◆ハラスメントは病院よりも診療所で起こりやすい
一般に職場環境を悪化させる要因の一つに、ハラスメント問題があります。都道府県労働局に寄せられる労働相談の中で、平成24年に「いじめ・嫌がらせ」などのパワハラに関する相談が「解雇」を抜いて初めてトップになって以来、相談件数は右肩上がりに年々増えています。
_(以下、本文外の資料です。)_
(* ===== verification/Ext2Base.v ===== *)
(** * ext2: geometry, block transfers and lock rules

    The well-formedness of a mounted volume that the other ext2 files assume,
    the reading of one block through [BLOCK_TO_LBA] as the bytes at a fixed
    address of the drive, and the rules of the counting locks. *)

From S2P Require Import Prelude Bytes Spinlock Disk Ext2Types.

(** ** Geometry *)

(** What [ext2_mount] establishes and a volume image provides. *)
Record geometry (e : Ext2) : Prop := {
  geo_bs_min : 1024 <= blockSize e <= 65536;
  geo_bs_large : blockSize e = 1024 \/ 2048 <= blockSize e;
  geo_bs_sector : blockSize e mod SECTOR_SIZE = 0;
  geo_base : 0 <= offsetBase e;
  geo_super : offsetSuperblock e = offsetBase e + 2;
  geo_bgdt : offsetBGDT e = BLOCK_TO_LBA e 0 (superblock_idx (superblock e) + 1);
  geo_end : offsetBase e + total_blocks (superblock e) * (blockSize e / SECTOR_SIZE) <= 2 ^ 32;
  geo_sb : superblock_wf (superblock e);
  geo_idx : superblock_idx (superblock e) = if blockSize e =? 1024 then 1 else 0;
  geo_first : 3 <= total_blocks (superblock e);
  geo_bpg : 3 <= blocks_per_group (superblock e);
  geo_ipg : 0 < inodes_per_group (superblock e);
  geo_groups : 0 < blockGroups e <= blockSize e / 32;
  geo_last : (blockGroups e - 1) * blocks_per_group (superblock e) + 1
             < total_blocks (superblock e);
  geo_bgs : length (bgdts e) = Z.to_nat (blockSize e / 32);
  geo_bgwf : Forall block_group_wf (bgdts e);
  geo_bs_bg : blockSize e mod 32 = 0;
}.

(** Byte address of block [b] on the drive. *)
Definition block_addr (e : Ext2) (b : Z) : Z :=
  offsetBase e * SECTOR_SIZE + b * blockSize e.

Definition valid_block (e : Ext2) (b : Z) : Prop :=
  0 <= b < total_blocks (superblock e).

(** The contents of block [b]. *)
Definition block_bytes (e : Ext2) (d : gmap Z Z) (b : Z) : list Z :=
  read_at d (block_addr e b) (blockSize e).

Definition write_block (e : Ext2) (d : gmap Z Z) (b : Z) (bs : list Z) : gmap Z Z :=
  write_at d (block_addr e b) bs.

Lemma sb_fits4 e : geometry e ->
  fits 4 (total_blocks (superblock e)) /\ fits 4 (blocks_per_group (superblock e)) /\
  fits 4 (inodes_per_group (superblock e)) /\ fits 4 (superblock_idx (superblock e)) /\
  fits 4 (sb_free_blocks (superblock e)) /\ fits 4 (sb_free_inodes (superblock e)).
Proof.
  intros []. destruct geo_sb0 as (H4 & _). split_Forall. auto 10.
Qed.

Lemma geo_spb e : geometry e ->
  blockSize e = blockSize e / SECTOR_SIZE * SECTOR_SIZE /\ 2 <= blockSize e / SECTOR_SIZE <= 128.
Proof.
  intros []. unfold SECTOR_SIZE in *.
  pose proof (Z.div_mod (blockSize e) 512 ltac:(lia)). lia.
Qed.

(** The descriptor table is one block, so there are at most 2048 groups. *)
Lemma groups_bound e : geometry e -> 0 < blockGroups e <= 2048.
Proof.
  intros []. pose proof (Z.div_le_mono (blockSize e) 65536 32 ltac:(lia) ltac:(lia)) as Hd.
  change (65536 / 32) with 2048 in Hd. lia.
Qed.

(** ** Transfers *)

Lemma get_disk_ok lba n d e l h :
  0 <= lba -> 0 <= n -> lba + n <= 2 ^ 32 -> lba < 2 ^ 32 ->
  get_disk lba n (mkFs d e l h) = Ok (disk_read d lba n, mkFs d e l h).
Proof.
  intros. unfold get_disk, gets. cbn [drv]. do 2 f_equal.
  assert (u32 lba = lba) as Hu by (apply u32_small; lia).
  rewrite get_disk_bytes_present; rewrite ?Hu; [done|lia..].
Qed.

Lemma set_disk_ok bs lba n d e l h :
  0 <= lba -> 0 <= n -> lba + n <= 2 ^ 32 -> lba < 2 ^ 32 -> zlen bs = n * SECTOR_SIZE ->
  set_disk bs lba n (mkFs d e l h) = Ok (tt, mkFs (write_at d (lba * SECTOR_SIZE) bs) e l h).
Proof.
  intros ? ? ? ? Hlen. unfold set_disk. cbn [drv].
  assert (u32 lba = lba) as Hu by (apply u32_small; lia).
  rewrite set_disk_bytes_ok; rewrite ?Hu; [|lia..].
  unfold disk_write, set_drv. cbn [drv ext2 locks mem]. by rewrite <- Hlen, slice_full.
Qed.

Section blocks.
Context (e : Ext2) (G : geometry e).

Lemma BLOCK_TO_LBA_ok b :
  valid_block e b ->
  BLOCK_TO_LBA e 0 b = offsetBase e + b * block_sectors e /\
  0 <= BLOCK_TO_LBA e 0 b /\
  BLOCK_TO_LBA e 0 b + block_sectors e <= 2 ^ 32 /\
  BLOCK_TO_LBA e 0 b * SECTOR_SIZE = block_addr e b.
Proof.
  intros [Hb0 Hb]. destruct (geo_spb e G) as [Hbs Hspb].
  destruct (sb_fits4 e G) as (Ht & _). destruct G.
  unfold fits in Ht. unfold BLOCK_TO_LBA, block_sectors, block_addr, SECTOR_SIZE in *.
  set (q := blockSize e / 512) in *.
  assert (E : u64 (b * blockSize e) / 512 = b * q).
  { rewrite u64_small by nia. rewrite Hbs. rewrite Z.mul_assoc. apply Z.div_mul. lia. }
  rewrite E, Z.mul_0_l. change (u64 (u64 0 * blockSize e) / 512) with 0.
  rewrite Z.add_0_r.
  assert (b * q + q <= total_blocks (superblock e) * q) by nia.
  assert (0 <= b * q) by nia.
  rewrite u64_small by lia. nia.
Qed.

Lemma get_block_ok b d l h :
  valid_block e b ->
  get_disk (BLOCK_TO_LBA e 0 b) (block_sectors e) (mkFs d e l h) =
    Ok (block_bytes e d b, mkFs d e l h).
Proof.
  intros Hb. destruct (BLOCK_TO_LBA_ok b Hb) as (_ & H0 & H1 & H2).
  destruct (geo_spb e G) as [Hbs Hspb]. unfold block_sectors in *.
  rewrite get_disk_ok by lia. unfold disk_read, block_bytes. by rewrite H2, <- Hbs.
Qed.

Lemma set_block_ok b bs d l h :
  valid_block e b -> zlen bs = blockSize e ->
  set_disk bs (BLOCK_TO_LBA e 0 b) (block_sectors e) (mkFs d e l h) =
    Ok (tt, mkFs (write_block e d b bs) e l h).
Proof.
  intros Hb Hlen. destruct (BLOCK_TO_LBA_ok b Hb) as (_ & H0 & H1 & H2).
  destruct (geo_spb e G) as [Hbs Hspb]. unfold block_sectors in *.
  rewrite set_disk_ok by lia. by rewrite H2.
Qed.

Lemma zlen_block_bytes d b : zlen (block_bytes e d b) = blockSize e.
Proof. destruct G. apply zlen_read_at. lia. Qed.

Lemma block_bytes_same d b bs :
  zlen bs = blockSize e -> block_bytes e (write_block e d b bs) b = bs.
Proof. intros Hl. unfold block_bytes. rewrite <- Hl. apply read_write_same. Qed.

Lemma block_bytes_other d b b' bs :
  zlen bs = blockSize e -> b <> b' ->
  block_bytes e (write_block e d b bs) b' = block_bytes e d b'.
Proof.
  intros Hl Hne. destruct G. apply read_write_disjoint. unfold block_addr. nia.
Qed.

End blocks.

(** ** Locks *)

Section locks.
Context (d : gmap Z Z) (e : Ext2) (l : gmap ext2_lock Z) (h : heap) (k : ext2_lock).

Lemma write_acquire_ok :
  l !! k = Some 0 -> write_acquire k (mkFs d e l h) = Ok (tt, mkFs d e (<[k := -1]> l) h).
Proof. intros H. unfold write_acquire, lock_op. simpl. by rewrite H. Qed.

Lemma read_acquire_ok c :
  l !! k = Some c -> 0 <= c ->
  read_acquire k (mkFs d e l h) = Ok (tt, mkFs d e (<[k := c + 1]> l) h).
Proof.
  intros H Hc. unfold read_acquire, lock_op. simpl. rewrite H.
  unfold spinlock_cnt_read_acquire. by rewrite (proj2 (Z.ltb_ge c 0)) by lia.
Qed.

End locks.

(** Releasing restores the lock word the matching acquire found. *)
Lemma write_release_ok d e l h k :
  l !! k = Some 0 ->
  write_release k (mkFs d e (<[k := -1]> l) h) = Ok (tt, mkFs d e l h).
Proof.
  intros H. unfold write_release, lock_op. simpl. rewrite lookup_insert_eq. simpl.
  unfold set_locks. simpl. by rewrite insert_insert_eq, insert_id.
Qed.

Lemma read_release_ok d e l h k c :
  l !! k = Some c -> 0 <= c ->
  read_release k (mkFs d e (<[k := c + 1]> l) h) = Ok (tt, mkFs d e l h).
Proof.
  intros H Hc. unfold read_release, lock_op. simpl. rewrite lookup_insert_eq.
  unfold spinlock_cnt_read_release. rewrite (proj2 (Z.ltb_ge (c + 1) 0)) by lia.
  unfold set_locks. simpl. rewrite insert_insert_eq.
  replace (c + 1 - 1) with c by lia. by rewrite insert_id.
Qed.

(** A plain lock whose flag is clear passes, and stays as it was. *)
Lemma spin_acquire_ok d e l h k :
  l !! k = Some 0 -> spin_acquire k (mkFs d e l h) = Ok (tt, mkFs d e l h).
Proof.
  intros H. unfold spin_acquire, lock_op. simpl. rewrite H. simpl. unfold set_locks. simpl.
  by rewrite insert_id.
Qed.
Lemma spin_release_ok d e l h k :
  l !! k = Some 0 -> spin_release k (mkFs d e l h) = Ok (tt, mkFs d e l h).
Proof.
  intros H. unfold spin_release, lock_op. simpl. rewrite H. simpl. unfold set_locks. simpl.
  by rewrite insert_id.
Qed.

(** Every lock of the mount is free: no operation in progress. *)
Definition locks_free (e : Ext2) (l : gmap ext2_lock Z) : Prop :=
  l !! WLOCK_GLOBAL_NOFD = Some 0 /\ l !! LOCK_BGDT_WRITE = Some 0 /\
  l !! LOCK_SUPERBLOCK_WRITE = Some 0 /\ l !! LOCK_OBJECT = Some 0 /\
  l !! LOCK_DIRALLOC = Some 0 /\
  (forall g, 0 <= g < blockGroups e -> l !! WLOCKS_BLOCK_BITMAP g = Some 0) /\
  (forall g, 0 <= g < blockGroups e -> l !! WLOCKS_INODE g = Some 0).

Lemma bgdt_get_ok d e l h g x :
  0 <= g -> bgdts e !! Z.to_nat g = Some x ->
  bgdt_get g (mkFs d e l h) = Ok (x, mkFs d e l h).
Proof.
  intros Hg Hx. unfold bgdt_get. rewrite (proj2 (Z.ltb_ge g 0)) by lia. simpl.
  by rewrite Hx.
Qed.

Lemma bgdt_put_ok d e l h g x y :
  0 <= g -> bgdts e !! Z.to_nat g = Some y ->
  bgdt_put g x (mkFs d e l h) =
    Ok (tt, mkFs d (set_bgdts (<[Z.to_nat g := x]> (bgdts e)) e) l h).
Proof.
  intros Hg Hy. unfold bgdt_put. rewrite (proj2 (Z.ltb_ge g 0)) by lia. simpl.
  by rewrite Hy.
Qed.

(** Every group the mount counts has a descriptor in the table. *)
Lemma bgdt_lookup e g :
  geometry e -> 0 <= g < blockGroups e ->
  exists x, bgdts e !! Z.to_nat g = Some x /\ block_group_wf x.
Proof.
  intros [] Hg. destruct (lookup_lt_is_Some_2 (bgdts e) (Z.to_nat g)) as [x Hx]; [lia|].
  exists x. split; [done|]. by eapply Forall_lookup_1.
Qed.
Lemma lim_bounds : 0 < lim < 65536 /\ lim <= blockSize e * 8.
Proof.
  pose proof (ipg_bounds e d V). pose proof (bpg_bounds e d V).
  destruct V as [[] _ _ _ ? ? _]. destruct HF as [->| ->]; cbn; lia.
Qed.

Lemma fam_counters : counters_ok F e d.
Proof. destruct V. by destruct HF as [->| ->]. Qed.

Lemma pos_of_index k :
  0 <= k < lim -> (g * lim + k) / lim = g /\ (g * lim + k) mod lim = k.
Proof.
  intros Hk. rewrite Z.add_comm, Z.div_add, Z.mod_add, Z.div_small, Z.mod_small by lia. lia.
Qed.

Section change.
Context (bm' : list Z) (n : Z) (Hlen : zlen bm' = blockSize e).
#[local] Abbreviation e' := (recountF F g n e).
#[local] Abbreviation d' := (bitmap_pushed F e x e' d bm').

(** Only the positions of group [g] are judged by the new bitmap. *)
Lemma pos_used_change p :
  valid_pos F e p ->
  pos_used F e' d' p = if decide (p / lim = g) then bit bm' (p mod lim) else pos_used F e d p.
Proof.
  intros Hp. pose proof V as [G P _ _ _ _ _]. pose proof lim_bounds as Hlim.
  pose proof (recountF_layout F e g x Hx n) as L.
  pose proof (recountF_geometry F e G g x Hx n) as G'.
  assert (0 <= p / lim < blockGroups e) as Hgi.
  { unfold valid_pos in Hp. split; [apply Z.div_pos; lia|apply Z.div_lt_upper_bound; lia]. }
  assert (fam_limit F (superblock e') = lim) as El by apply fam_limit_layout, fam_add_sb_layout.
  assert (Eb : forall y, bitmap F e' d' y = bitmap F e d' y).
  { intros y. unfold bitmap. by rewrite (block_bytes_proper _ _ L d' d' eq_refl _ _ eq_refl). }
  unfold pos_used. rewrite El.
  change (bgdts e') with (alter (fam_add_bg F n) (Z.to_nat g) (bgdts e)). case_decide as Ei.
  - rewrite Ei, list_lookup_alter_eq, Hx. cbn [fmap option_fmap option_map]. rewrite Eb.
    f_equal. unfold bitmap. rewrite (fam_bitmap_layout (fam_add_bg F n x) x)
      by apply fam_add_bg_layout.
    eapply (bitmap_pushed_same F) with (g := g); eauto.
  - rewrite list_lookup_alter_ne by lia.
    destruct (bgdts e !! Z.to_nat (p / lim)) as [y|] eqn:Hy; [|done].
    rewrite Eb. f_equal. eapply (bitmap_pushed_other F) with (g := g); eauto. congruence.
Qed.

Lemma volume_change :
  0 <= fam_count F x + n < 65536 -> padded e bm' lim ->
  count_free (bit bm') lim = count_free (bit (bitmap F e d x)) lim + n -> volume e' d'.
Proof.
  destruct HF as [E|E]; revert LF; rewrite E; intros; cbn in *.
  - by apply volume_inode_change.
  - by apply volume_block_change.
Qed.

Lemma total_change :
  - fam_count F x <= n <= lim ->
  fam_total F (superblock e') = fam_total F (superblock e) + n.
Proof.
  intros Hn. pose proof lim_bounds as [Hl _]. pose proof (vol_geo e d V) as G.
  pose proof fam_counters as C.
  destruct (count_le_total F e d C ltac:(lia) g x Hg Hx) as [_ ?].
  pose proof (total_bound F e d G C ltac:(lia)) as Ht. change (superblock e') with (fam_add_sb F n (superblock e)).
  destruct HF as [EF|EF]; rewrite EF in *; destruct (superblock e); cbn in *; apply u32_small; lia.
Qed.

Lemma frozen_change :
  frozen (superblock e') = frozen (superblock e) /\ inodeSizeRounded e' = inodeSizeRounded e.
Proof.
  split; [|done]. change (superblock e') with (fam_add_sb F n (superblock e)).
  destruct HF as [EF|EF]; rewrite EF; by destruct (superblock e).
Qed.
職場内でのハラスメントとして、いじめ・嫌がらせを含めた「パワハラ」、性的な嫌がらせの「セクハラ」、妊娠や出産、育児休業を理由とした不利益や解雇などの「マタハラ」の3つが問題視されていますが、診療所の場合は、3つ目の「マタハラ」がけっこう起こっています。その理由は、診療所はスタッフの人数が限られてくるため、スタッフが一人でも育児休業で抜けると病院に比べて診療所のほうがはるかに影響が大きいからです。診療所によっては、妊娠したら退職というのが既定路線になっているケースもあり、労働局への相談事例も増えています。
昨今は「働き方改革」が社会に定着してきており、評判の良い診療所の多くは、法令の遵守やきちんとした制度運用をして優秀な人材の確保と定着に努めていると言っていいでしょう。
◆看護師はメンタルヘルスが不調になりやすい!?
ハラスメントと同様に、メンタルヘルスの問題も医療機関では人材マネジメントの重要課題です。医師や看護師は体力的にも精神的にも負担が大きい業務のうえ、患者・家族からのクレーム等も重なり、メンタルヘルスに不調をきたす要因は複合的に存在します。厚労省の「過労死等の労災補償状況」を見ると、精神障害(主にうつ病)の請求件数で、「医療業」は「社会保険・社会福祉・介護事業」に次いで多く、その7割は女性(主に看護職)です。看護師は「共感性」が高いこともメンタルヘルスに不調をきたしやすい要因とも言われています。
院長がスタッフのメンタル不調に対する対応を誤ると訴訟リスクも高まります。そうしたことにならないように、評判の良い診療所の多くは、普段からスタッフとコミュニケーションをとり、職場環境づくりに注意を払っています。